Uma memória surgiu: Rafael mostrando fotografias da fazenda meses antes, animado demais. Depois, Vicente oferecendo-se para pagar metade da cerimônia.

Mariana sentiu náusea.

— Se eu tivesse me casado com Rafael naquele dia...

— A cláusula seria ativada — confirmou Helena.

— E depois, se eu morresse?


Helena não respondeu.

Não precisava.

Lucas recebeu uma mensagem da perícia do áudio.

— Encontraram cortes digitais.

Mariana ergueu os olhos.

— Então é falso?

— Não exatamente. Todas as palavras foram ditas por Rafael, mas provavelmente em momentos diferentes. Alguém montou a frase.

Isso mudava tudo novamente.

Se alguém estava fabricando provas contra Mariana e contra Rafael, talvez os dois fossem peças no mesmo jogo.
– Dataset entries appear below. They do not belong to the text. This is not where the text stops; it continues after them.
(** One round: at most one frame header, in order. *)
Lemma iteration_order c l c1 cur e n : wf c -> streamType_ (derived c) = StreamType.CONTROL ->
  iteration c l (zlen l) = Some (c1, cur, e, n) ->
  kept_by (derived c) (derived c1) /\
  ((frameTypes e = [] /\ seen c1 = seen c) \/
   (exists t, frameTypes e = [t] /\ ordered (transportDirection_ (derived c)) (seen c) [t] /\ seen c1 = true)).
Proof.
  intros [Hs HW] Hst. unfold iteration, seen. destruct (frameState_ c) eqn:HF.
  - destruct (decodeQuicInteger l 8) as [[[t k] r]|]; [|intros [= <- _ <- _]; rewrite HF; split; [done|left; by split]].
    cbn [derived set_header]. destruct (checkFrameAllowed (derived c) t).
    + intros [= <- _ <- _]. cbn. rewrite HF. split; [done|left; by split].
    + intros [= <- _ <- _]. cbn. split; [done|left; by split].
  - destruct (decodeQuicInteger l 8) as [[[len k] r]|]; [|intros [= <- _ <- _]; rewrite HF; split; [done|left; by split]].
    destruct (allowed_cases _ _ Hst HW) as [Hno Hal]. cbn [type].
    change (bool_decide (FRAME_HEADER_LENGTH = FRAME_PAYLOAD)) with false. cbn [andb]. rewrite orb_false_r. set (t := type (curHeader_ c)) in *.
    assert (Hord : ordered (transportDirection_ (derived c)) (receivedSettings_ (derived c)) [t]).
    { unfold ordered. destruct (receivedSettings_ (derived c)); [by apply Forall_singleton|done]. }
    assert (Hseen : receivedSettings_ (derived c) || (t =? FrameType.SETTINGS) = true).
    { destruct (receivedSettings_ (derived c)); [done|]. by rewrite Hal. }
    destruct (len =? 0).
    + cbn [derived set_pending set_header]. destruct (parseFrame _ _ r) as [o|] eqn:Hpf; [|done]. cbn.
      intros [= <- _ <- _]. cbn. destruct (parseFrame_kept _ _ _ _ Hs Hpf) as (Hk & Hr & Hf). cbn in Hr.
      split; [done|right]. exists t. split; [by f_equal|]. split; [done|]. by rewrite Hr, Hseen.
    + rewrite (proj2 (Z.eqb_neq t FrameType.DATA)) by (intros ->; apply Hno, elem_of_cons; by left).
      intros [= <- _ <- _]. cbn. split; [done|right]. exists t. split; [done|]. split; [exact Hord|exact Hseen].
  - destruct HW as [HW _]. destruct (zlen l >=? _); [|intros [= <- _ <- _]; rewrite HF; split; [done|left; by split]].
    destruct (parseFrame _ _ l) as [o|] eqn:Hpf; [|done]. cbn. intros [= <- _ <- _]. cbn.
    destruct (parseFrame_kept _ _ _ _ Hs Hpf) as (Hk & Hr & Hf). split; [done|left]. split; [done|].
    by rewrite Hr, orb_false_r.
  - destruct HW as [HW _]. destruct (allowed_cases _ _ Hst HW) as [Hno _].
    destruct Hno. apply elem_of_cons. by left.
Qed.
— Quero falar com ele — disse Mariana.


Henrique protestou imediatamente.

— É arriscado.

— Sem ele saber que sou eu.

Quarenta minutos depois, prepararam uma chamada usando um aplicativo que distorcia a voz. Lucas ligou para Rafael de um número desconhecido.

Rafael atendeu depois do segundo toque.

— Quem é?

Mariana precisou reunir forças.

— Sei que você esteve na casa de Augusto Ferreira ontem.

Silêncio.

— Quem está falando?


— O que você procurava no cofre?

A respiração de Rafael mudou.

— Onde conseguiu esse número?

— Responda.

Outro silêncio.

Então ele disse:

— O segundo testamento.

Mariana apertou o lençol.

— Por quê?

— Porque Mariana morreu sem saber que alguém estava tentando roubar tudo dela.


A frase quase a desarmou.

— Quem?

— Meu pai.

Helena ficou imóvel.

Rafael continuou:

— Vicente descobriu que Augusto havia encontrado provas sobre a fazenda. Eu estava tentando achar o testamento antes dele.

— E Camila?

Dessa vez a pausa foi longa.

— Camila está envolvida.

Mariana sentiu o peito apertar.

— Você a salvou primeiro.

Do outro lado, Rafael parou de respirar por um instante.

— Quem é você?

Mariana percebeu que havia ido longe demais.

Lucas fez sinal para encerrar.

Mas Rafael falou rapidamente:

— Espere. Se você sabe o que aconteceu no incêndio, precisa saber uma coisa. A porta de Mariana não estava trancada quando eu cheguei.

Mariana congelou.

— Estava.

— Não. Havia uma barra metálica prendendo a maçaneta por fora. Eu tentei remover. Então Camila gritou.

A lembrança voltou: as botas mudando de direção.

— E você foi embora.

A voz de Rafael falhou.

— Foi o pior erro da minha vida.

Mariana sentiu lágrimas quentes chegarem aos olhos, mas não permitiu que caíssem.

— Por que Camila estava com a chave?

Silêncio.

— Que chave?

Mariana olhou para Lucas.

Rafael parecia genuinamente não saber.

Então uma voz feminina surgiu ao fundo da ligação.

— Rafael, com quem você está falando?

Camila.

Mariana perdeu o ar.

Rafael respondeu:

— Ninguém.

Lucas encerrou imediatamente.

Segundos depois, chegou outra mensagem anônima.

Uma fotografia antiga.

Nela estavam Augusto Ferreira, Vicente Almeida e uma terceira pessoa diante da fazenda, quase trinta anos antes.

Mariana aproximou a imagem.

O terceiro homem era muito mais jovem, mas ela reconheceu o rosto.

Doutor Henrique Vasconcelos.

Mariana ergueu lentamente os olhos para o médico que havia organizado sua falsa morte.

Henrique não tentou negar.

Apenas fechou a porta do quarto e girou a chave.

— Acho que chegou a hora — disse ele — de você saber quem realmente morreu naquele incêndio.